According to Saturno, the project will assemble a team of social workers from across the U.S. and women interested in sharing their stories as their treatment process is documented.
The project is scheduled to begin this year, with the majority of filming taking place in New York.
“The goal of the film is to provide a support system for women,” Saturno said.
The Tucson, Ariz., shooting that injured Rep. Gabrielle Giffords claimed the life of NASW member and congressional aide Gabe Zimmerman.
Zimmerman served as Giffords’ community outreach director, and was only 30 years old at the time of his death.
According to an article in the Washington Post, a bill has been passed to dedicate a room in the House of Representatives to Zimmerman.
It was initially introduced by Giffords’ close friend and chairwoman of the Democratic National Committee, Rep. Debbie Wasserman Schultz, D-Fla., and Rep. David Schweikert, R-Ariz.

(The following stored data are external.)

(* ===== verification/IniWrite.v ===== *)
(** * Settings: writing INI files

    [ini_puts] of [src/minIni.c]: a file is copied line by line to a temporary one
    with the line of the key replaced, added or left out, and the copy is renamed over
    the original; a line of the same length is written in place. The copy goes
    through a cache: the lengths of the lines read are added up, and when the buffer
    would overflow they are read a second time from the last mark and written out.

    The theorems state that this computes an edit of the list of lines, that what is
    written is read back and that no other setting changes; and what is lost when a
    call fails. *)

From S2P Require Import Prelude.
From S2P Require Import CString.
From S2P Require Import MqPersist.
From S2P Require Import Misc.
From S2P Require Import Ini.

(** ** Texts *)

(** The name with its last character replaced; without one the store is before the
    array. *)
Definition ini_tempname (source : bytes) (maxlength : nat) : option bytes :=
  do! dest := ini_strncpy source maxlength QUOTE_NONE;
  match dest with [] => None | _ => Some (removelast dest ++ ["~"%char]) end.

Definition check_enquote (Value : bytes) : quote_option :=
  if has_char DQ Value || has_char ";"%char Value || has_char "#"%char Value || bool_decide (last Value = Some SPC)
  then QUOTE_ENQUOTE else QUOTE_NONE.

(** The lines that [writesection] and [writekey] leave in the buffer. *)
Definition section_text (Section : bytes) : option bytes :=
  do! s := ini_strncpy Section (INI_BUFFERSIZE - 4) QUOTE_NONE;
  Some ("["%char :: s ++ "]"%char :: INI_LINETERM).

Definition key_text (Key Value : bytes) : option bytes :=
  do! k := ini_strncpy Key (INI_BUFFERSIZE - 3) QUOTE_NONE;
  do! v := ini_strncpy Value (INI_BUFFERSIZE - S (length k) - 2) (check_enquote Value);
  Some (k ++ "="%char :: v ++ INI_LINETERM).

(** ** Writing *)

(** [fputs]; its result is ignored. *)
Definition ini_write (text : bytes) (path : bytes) (w : world) : world := snd (fwrite path text w).

(** [fseek] and [fputs] on a file opened for update. *)
Definition ini_write_at (text : bytes) (pos : nat) (path : bytes) (w : world) : world :=
  let '(n, w) := match ask w with
    | (Works, w) => (length text, w)
    | (Fails, w) => (0%nat, w)
    | (Short n, w) => (Nat.min n (length text), w)
    end in
  let old := match w_files w !! path with Some f => f_data f | None => [] end in
  set_files w (<[path := mk_file (take pos old ++ take n text ++ drop (pos + n) old) false]> (w_files w)).
(* ===== verification/Commands.v ===== *)
(** * The command interpreter ([src/commands.c], [src/commands.h])

    Splitting a line into arguments, the table of commands, every handler and
    the dispatch. A handler is called with the contact who sent the line, the
    number of arguments after the command's name and the arguments; reading an
    argument that was not written is undefined behaviour. Log and console lines
    are not modelled. *)

From S2P Require Import Prelude.
From S2P Require Import CString.
From S2P Require Import MqPersist.
From S2P Require Import Misc.
From S2P Require Import GroupChats.
From S2P Require Import Bot.

Definition MAX_NUM_ARGS : nat := 4.
Definition PURGE_DAYS_MAX : Z := 365000.

(** [strcasecmp(a, b) == 0]. *)
Definition lower (c : byte) : byte :=
  if (65 <=? code c) && (code c <=? 90) then chr (code c + 32) else c.
Definition strcaseeq (a b : bytes) : bool := bool_decide (lower <$> a = lower <$> b).

(** Does the argument start with a quote? *)
Definition quoted (arg : bytes) : bool :=
  match arg with c :: _ => bool_decide (c = QUOTE) | [] => false end.

Section Commands.
Context `{tox : tox_params} `{core : toxcore}.

Definition MAX_COMMAND_LENGTH : Z := TOX_MAX_MESSAGE_LENGTH.

Definition argument (argv : list bytes) (i : nat) : M bytes := or_undefined (argv !! i).

Definition authent_failed (friendnum : Z) : M unit :=
  reply friendnum ($"You do not have permission to use this command.").

Definition send_error (friendnum : Z) (message : bytes) (err : Z) : M unit :=
  reply friendnum (snprintf TOX_MAX_MESSAGE_LENGTH (message ++ $" (error " ++ fmt_d err ++ $")")).

Definition parse_group_number (text : bytes) : option Z := parse_int_range (Some text) 0 INT_MAX.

The Post says the room honoring Zimmerman will be located on the basement level of the House and will serve as a conference room to host gatherings of chiefs of staff, aides and press secretaries, as well as the weekly Democratic caucus meetings.
According to Wasserman Schultz, the regular meetings of House staffers that will take place in the room are of special importance to Zimmerman’s family.
“The reason that the Zimmermans thought it was so important to name this room after their son was to send a message to the entire congressional family of staffers that their work is incredibly meaningful, and they really thought it was important that a room that is used by staffers as often as this one is be named for Gabe,” she said to the Post.